- Born: Angélique Adrianna Govy 12 April 1981 Mont-Saint-Aignan, France
- Died: 18 August 2023 (aged 42)
- Other names: Jimmy Owenns Kennedy James
- Occupations: Artist, Designer, Performer, Director, Producer
- Years active: 1998–2023
- Known for: Visual Art Design Autism rights activism
- Notable work: Photographic Diary Serial Bondage Yozakura Sake Set SpaceTime Coordinates
- Movement: Neurodiversity
- Awards: A' Design Videoformes
- Website: dontstareatthesun.com

= Govy =

French artist (1981–2023)

Angélique Adrianna Govy (12 April 1981 – 18 August 2023), better known as Govy, was a French artist diagnosed on the autism spectrum in 2013, and was an advocate for the neurodiversity movement. Their career began after their interactive art piece Photographic Diary in 2000 to 2001. Govy's work, including under the work names "Kennedy James" and "Jimmy Owenns", has been exhibited internationally at the Zendai MoMA of Shanghai, Triennale Design Museum of Milan, Wiels Contemporary Art Center of Brussels, Casoria Contemporary Art Museum of Naples, Rosario Museum of Contemporary Art of Santa Fe (Argentina) and Nuit Blanche of Paris. They are the recipient of three A' Design awards and two Videoformes awards.

== Early life and work ==

Angélique Adrianna Govy was born on 12 April 1981. Before debuting their visual work with photography, Govy performed in a few theater, video pieces, and films, but then decided to focus on writing. In 1999, they published the first book on the internet that actually looked like a real book, which would be published in 2001 under the title Mes Cendres Nues by French publisher IDLivre. Their early writing is also part of the French poetry anthology Les Nouveaux Poètes Français et Francophones, published by Edition Huguet in 2004.

== Visual art ==
Govy was best known for their interactive art piece Photographic Diary (2000–2001) in which they took series of photographs every day during a year and the series of Shibari installations Serial Bondage (2006–2013) which incorporates their fascination with Japanese rituals and aesthetics.

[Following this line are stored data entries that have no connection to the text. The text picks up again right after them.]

(* ===== verification/Query.v ===== *)
(** [src/src/executors]: the executors that read and change the tables:
    [seqscan_executor.cpp], [lock_rows_executor.cpp], [insert_executor.cpp],
    [delete_executor.cpp] and [update_executor.cpp], over the system their
    [ExecutorContext] gives them. What they deliver is in [Select.v], what they
    change in [Dml.v]. *)
From S2P Require Import Prelude Memory Types StringUtil Disk Value Bitmap Column Record TablePage Lru LogRecord LogManager BufferPool Storage LockManager TransactionManager Visibility Table TableScan Like Expressions Executor Pipeline.

(** ** The system *)

(** What the members of [ExecutorContext] refer to. Of the catalog the executors
    use the loaded tables [oid2table_]; a [shared_ptr] to a table is its oid. *)
Record System := mkSystem {
  sys_pool : Pool LogDisk;
  sys_tm : TransactionManager;
  sys_tables : gmap Z Table
}.

(** The values of the context; [is_modification_sql_] is read by nothing. *)
Record ExecutorContext := mkContext {
  context_xid : Z;
  context_level : IsolationLevel;
  context_cid : Z
}.

Definition set_sys_tm (tm : TransactionManager) (s : System) : System := mkSystem (sys_pool s) tm (sys_tables s).
Definition on_tm {A} (m : M TransactionManager A) : M System A := zoom sys_tm set_sys_tm m.
Definition on_lock_manager {A} (m : M LockManager A) : M System A := on_tm (on_locks m).

(** [Catalog::GetTable] *)
Definition GetTable (oid : Z) : M System Z :=
  s ← get;
  match sys_tables s !! oid with
  | None => throw (DbException ("Table with oid " +:+ pretty oid +:+ " does not exist"))
  | Some _ => mret oid
  end.

(** A call of a method of the table. *)
Definition on_table_obj {A} (table : Z) (m : M TableState A) : M System A := λ s,
  match sys_tables s !! table with
  | None => (Err (Undefined "use of a null table"), s)
  | Some t =>
      let '(r, ts) := m (mkTS t (sys_pool s)) in
      (r, mkSystem (ts_pool ts) (sys_tm s) (<[table := ts_table ts]> (sys_tables s)))
  end.

(** A call of a method of a scan of the table from [rid] on; also the new
    position. *)
Definition on_scan {A} (table : Z) (rid : Rid) (m : M TableScan A) : M System (A * Rid) := λ s,
  match sys_tables s !! table with
  | None => (Err (Undefined "use of a null table"), s)
  | Some t =>
      let '(r, sc) := m (mkScan rid t (sys_pool s)) in
      ((λ a, (a, scan_rid_ sc)) <$> r, mkSystem (scan_pool_ sc) (sys_tm s) (sys_tables s))
  end.

(** ** [SeqScanExecutor] *)

Section SeqScan.
Context `{MapOrder} `{Allocator} (fuel : nat) (ctx : ExecutorContext).

(** [scan_] is the table and the position. *)
Record SeqScanExecutor := mkSeqScan { scan_oid_ : Z; scan_ : option (Z * Rid) }.
Definition SeqScanExecutor_new (table_oid : Z) : SeqScanExecutor := mkSeqScan table_oid None.

Definition seqscan_init : M (SeqScanExecutor * System) unit :=
  f ← on_self get;
  table ← on_sys (GetTable (scan_oid_ f));
  s ← on_sys get;
  t ← lift (match sys_tables s !! table with Some t => Ok t | None => Err (Undefined "use of a null table") end);
  on_self (modify (λ f, mkSeqScan (scan_oid_ f) (Some (table, mkRid (GetFirstPageId t) 0)))).

Definition seqscan_next : M (SeqScanExecutor * System) (option Rec) :=
  f ← on_self get;
  active_xids ← on_sys (on_tm (scan_active (context_level ctx) (context_xid ctx)));
  lock_flag ← on_sys (on_lock_manager (LockTable (context_xid ctx) IS (scan_oid_ f)));
  if negb lock_flag then throw (DbException "seq scan failed")
  else
    match scan_ f with
    | None => throw (Undefined "the scan was not initialised")
    | Some (table, rid) =>
        '(record, rid) ← on_sys (on_scan table rid
          (GetNextRecord fuel (context_xid ctx) (context_level ctx) (context_cid ctx) active_xids));
        on_self (modify (λ f, mkSeqScan (scan_oid_ f) (Some (table, rid)))) ;;
        mret record
    end.

#[export] Instance SeqScanExecutor_ : Executor System SeqScanExecutor := {
  Init := seqscan_init;
  Next := seqscan_next
}.
End SeqScan.

(** ** [LockRowsExecutor] *)

(** [enum class SelectLockType] *)
Inductive SelectLockType := NOLOCK | SL_SHARE | SL_UPDATE.

Section LockRows.
Context {E : Type} `{Executor System E} (ctx : ExecutorContext).

Record LockRowsExecutor := mkLockRows { lr_oid_ : Z; lr_lock_type_ : SelectLockType; lr_child_ : E }.
Definition set_lr_child (c : E) (f : LockRowsExecutor) : LockRowsExecutor := mkLockRows (lr_oid_ f) (lr_lock_type_ f) c.

Definition lock_rows_next : M (LockRowsExecutor * System) (option Rec) :=
  record ← on_child lr_child_ set_lr_child Next;
  match record with
  | None => mret None
  | Some record =>
      f ← on_self get;
      lock_flag ← (match lr_lock_type_ f with
        | SL_SHARE => on_sys (on_lock_manager (LockRow (context_xid ctx) LS (lr_oid_ f) (GetRid record)))
        | SL_UPDATE => on_sys (on_lock_manager (LockRow (context_xid ctx) LX (lr_oid_ f) (GetRid record)))
        | NOLOCK => mret true
        end);
      if negb lock_flag then throw (DbException "lock row failed!") else mret (Some record)
  end.

#[export] Instance LockRowsExecutor_ : Executor System LockRowsExecutor := {
  Init := on_child lr_child_ set_lr_child Init;
  Next := lock_rows_next
}.
End LockRows.
#[global] Arguments LockRowsExecutor E : clear implicits.
#[global] Arguments mkLockRows {E} _ _ _.

(** ** The executors that change tables *)

(** All three return one record with the number of rows, and then null. The
    member [table_] is null until it is set. *)
Section Changes.
Context `{MapOrder} `{Allocator} {E : Type} `{Executor System E} `{Ecma}.
Context (fuel insert_fuel : nat) (ctx : ExecutorContext).

Record ChangeExecutor (P : Type) := mkChange {
  ch_plan_ : P; ch_table_ : option Z; ch_columns_ : ColumnList; ch_finished_ : bool; ch_child_ : E
}.
#[global] Arguments mkChange {P} _ _ _ _ _.
#[global] Arguments ch_plan_ {P} _.
#[global] Arguments ch_table_ {P} _.
#[global] Arguments ch_columns_ {P} _.
#[global] Arguments ch_finished_ {P} _.
#[global] Arguments ch_child_ {P} _.

Section Common.
Context {P : Type}.

Definition set_ch_child (c : E) (f : ChangeExecutor P) : ChangeExecutor P :=
  mkChange (ch_plan_ f) (ch_table_ f) (ch_columns_ f) (ch_finished_ f) c.
Definition set_ch_table (table : Z) : M (ChangeExecutor P * System) unit :=
  on_self (modify (λ f, mkChange (ch_plan_ f) (Some table) (ch_columns_ f) (ch_finished_ f) (ch_child_ f))).
Definition set_ch_columns (cl : ColumnList) : M (ChangeExecutor P * System) unit :=
  on_self (modify (λ f, mkChange (ch_plan_ f) (ch_table_ f) cl (ch_finished_ f) (ch_child_ f))).
Definition set_ch_finished : M (ChangeExecutor P * System) unit :=
  on_self (modify (λ f, mkChange (ch_plan_ f) (ch_table_ f) (ch_columns_ f) true (ch_child_ f))).

(** [table_->...] *)
Definition on_member_table {A} (m : M TableState A) : M (ChangeExecutor P * System) A :=
  f ← on_self get;
  match ch_table_ f with
  | None => throw (Undefined "use of a null table")
  | Some table => on_sys (on_table_obj table m)
  end.

(** [if (!LockRow(xid, LockType::X, oid, rid)) throw DbException(message);] *)
Definition lock_row_or_throw (oid : Z) (rid : Rid) (message : string) : M (ChangeExecutor P * System) unit :=
  lock_flag ← on_sys (on_lock_manager (LockRow (context_xid ctx) LX oid rid));
  if negb lock_flag then throw (DbException message) else mret ().

(** [while (auto record = children_[0]->Next()) { body; count++; }], and the
    record with the count. *)
Fixpoint change_loop (body : Rec → M (ChangeExecutor P * System) unit) (fuel : nat) (count : Z) :
    M (ChangeExecutor P * System) Z :=
  match fuel with
  | O => throw (Undefined "the loop does not end")
  | S fuel =>
      record ← on_child ch_child_ set_ch_child Next;
      match record with
      | None => mret count
      | Some record => body record ;; change_loop body fuel (u32 (count + 1))
      end
  end.

Definition change_next (body : Rec → M (ChangeExecutor P * System) unit) : M (ChangeExecutor P * System) (option Rec) :=
  f ← on_self get;
  if ch_finished_ f then mret None
  else
    count ← change_loop body fuel 0;
    set_ch_finished ;;
    record ← lift (mk_Record [Value_uint count] (mkRid 0 0));
    mret (Some record).
End Common.

(** *** [InsertExecutor] *)

Record InsertPlan := mkInsertPlan { ins_oid_ : Z; insert_columns_ : ColumnList }.

(** [values[column_index] = record->GetValue(i)] for every inserted column. *)
Fixpoint place_values (column_list : ColumnList) (columns : list ColumnDefinition) (i : Z) (record : Rec)
    (values : list Value) : res (list Value) :=
  match columns with
  | [] => Ok values
  | column :: columns =>
      column_index ← Column.GetColumnIndex column_list (name_ column);
      value ← GetValue record i;
      if column_index <? Z.of_nat (length values)
      then place_values column_list columns (i + 1) record (<[Z.to_nat column_index := value]> values)
      else Err (Undefined "write past the end of the values")
  end.

Definition insert_record (column_list : ColumnList) (plan : InsertPlan) (record : Rec) : res Rec :=
  values ← place_values column_list (columns_ (insert_columns_ plan)) 0 record
             (replicate (Z.to_nat (Length column_list)) Value_null);
  mk_Record values (mkRid 0 0).

Definition insert_row (record : Rec) : M (ChangeExecutor InsertPlan * System) unit :=
  f ← on_self get;
  let oid := ins_oid_ (ch_plan_ f) in
  table_record ← lift (insert_record (ch_columns_ f) (ch_plan_ f) record);
  table_lock_flag ← on_sys (on_lock_manager (LockTable (context_xid ctx) IX oid));
  if negb table_lock_flag then throw (DbException "insert table lock failed!")
  else
    '(rid, _) ← on_member_table (Table_InsertRecord insert_fuel table_record (context_xid ctx) (context_cid ctx) true);
    lock_row_or_throw oid rid "insert lock failed!".

Definition insert_init : M (ChangeExecutor InsertPlan * System) unit :=
  on_child ch_child_ set_ch_child Init ;;
  f ← on_self get;
  table ← on_sys (GetTable (ins_oid_ (ch_plan_ f)));
  set_ch_table table ;;
  table ← on_sys (GetTable (ins_oid_ (ch_plan_ f)));
  s ← on_sys get;
  t ← lift (match sys_tables s !! table with Some t => Ok t | None => Err (Undefined "use of a null table") end);
  set_ch_columns (GetColumnList t).

Definition InsertExecutor_new (plan : InsertPlan) (c : E) : ChangeExecutor InsertPlan :=
  mkChange plan None ColumnList_empty false c.

#[export] Instance InsertExecutor : Executor System (ChangeExecutor InsertPlan) := {
  Init := insert_init;
  Next := change_next insert_row
}.

(** *** [DeleteExecutor] *)

Record DeletePlan := mkDeletePlan { del_oid_ : Z }.

Definition delete_body (record : Rec) : M (ChangeExecutor DeletePlan * System) unit :=
  f ← on_self get;
  lock_row_or_throw (del_oid_ (ch_plan_ f)) (GetRid record) "delete lock failed!" ;;
  on_member_table (Table_DeleteRecord (GetRid record) (context_xid ctx) true).

(** The constructor looks the table up. *)
Definition DeleteExecutor_new (plan : DeletePlan) (c : E) : M System (ChangeExecutor DeletePlan) :=
  table ← GetTable (del_oid_ plan);
  mret (mkChange plan (Some table) ColumnList_empty false c).

#[export] Instance DeleteExecutor : Executor System (ChangeExecutor DeletePlan) := {
  Init := on_child ch_child_ set_ch_child Init;
  Next := change_next delete_body
}.

(** *** [UpdateExecutor] *)

Record UpdatePlan := mkUpdatePlan { upd_oid_ : Z; update_exprs_ : list OperatorExpression }.

Definition updated_record (exprs : list OperatorExpression) (record : Rec) : res Rec :=
  values ← evaluate_all exprs (Some record); mk_Record values (mkRid 0 0).

Definition update_body (record : Rec) : M (ChangeExecutor UpdatePlan * System) unit :=
  f ← on_self get;
  let oid := upd_oid_ (ch_plan_ f) in
  new_record ← lift (updated_record (update_exprs_ (ch_plan_ f)) record);
  lock_row_or_throw oid (GetRid record) "update lock failed!" ;;
  '(rid, _) ← on_member_table
    (UpdateRecord insert_fuel (GetRid record) (context_xid ctx) (context_cid ctx) new_record true);
  lock_row_or_throw oid rid "update lock failed!".

Definition update_init : M (ChangeExecutor UpdatePlan * System) unit :=
  on_child ch_child_ set_ch_child Init ;;
  f ← on_self get;
  table ← on_sys (GetTable (upd_oid_ (ch_plan_ f)));
  set_ch_table table.

Definition UpdateExecutor_new (plan : UpdatePlan) (c : E) : ChangeExecutor UpdatePlan :=
  mkChange plan None ColumnList_empty false c.

#[export] Instance UpdateExecutor : Executor System (ChangeExecutor UpdatePlan) := {
  Init := update_init;
  Next := change_next update_body
}.
End Changes.
#[global] Arguments ChangeExecutor E P : clear implicits.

In 2000, they started the interactive piece where they photographed their daily life during one year without interruption. This early piece launched their career as a visual artist as it was one of the first interactive pieces on the Internet at the time and created before the fashion of photographic diaries via blogs would start spreading worldwide in 2004. It could be considered an art piece very much about growing up on the Autism spectrum and struggling with a personal quest of identity or it could be seen as a work on the notions about the splitting of the perception, narration or psyche, and the search for identity. This work has received two awards and has been exhibited internationally in art galleries and museums and was featured in the book Taschen’s 1000 Favorite Websites.

From 2015, Govy focused more on science and space art projects. They mostly worked on the concept of spacetime (or the 4th dimension) and a "specific individual human life in the bigger picture of the universe" with the "SpaceTime Coordinates" projects, which use data from NASA JPL to generate personalised art pieces.

Govy was the recipient of three A' Design awards and two Videoformes awards. Their work has been exhibited internationally at the Zendai MoMA of Shanghai, Triennale Design Museum of Milan, Wiels Contemporary Art Center of Brussels, Casoria Contemporary Art Museum of Naples, Rosario Museum of Contemporary Art of Santa Fe (Argentina) and Nuit Blanche of Paris. Their first design piece, the "Yozakura sake set" (designed under Their workname Kennedy James) was available at the MoMA design store in NYC and Tokyo.

== Pseudonyms ==
From 2001 until 2008, they used the artist name "Jimmy Owenns" with the tagline "Artist Without a Sexual Identity". In 2008, they adopted their second artist name "Kennedy James" and moved to New York City with an artist visa. Since 2015, they have used the name "govy", their French family name.

== Muse ==
In 2011, a photograph of their face was used to launch the storytelling website Cowbird, with the first story published "1000 Words" written by Scott Thrift.

The City and Horses pop band wrote the song "My Strange Ways" about their relationship in 2013.

== Death ==
Govy died on 18 August 2023, at the age of 42.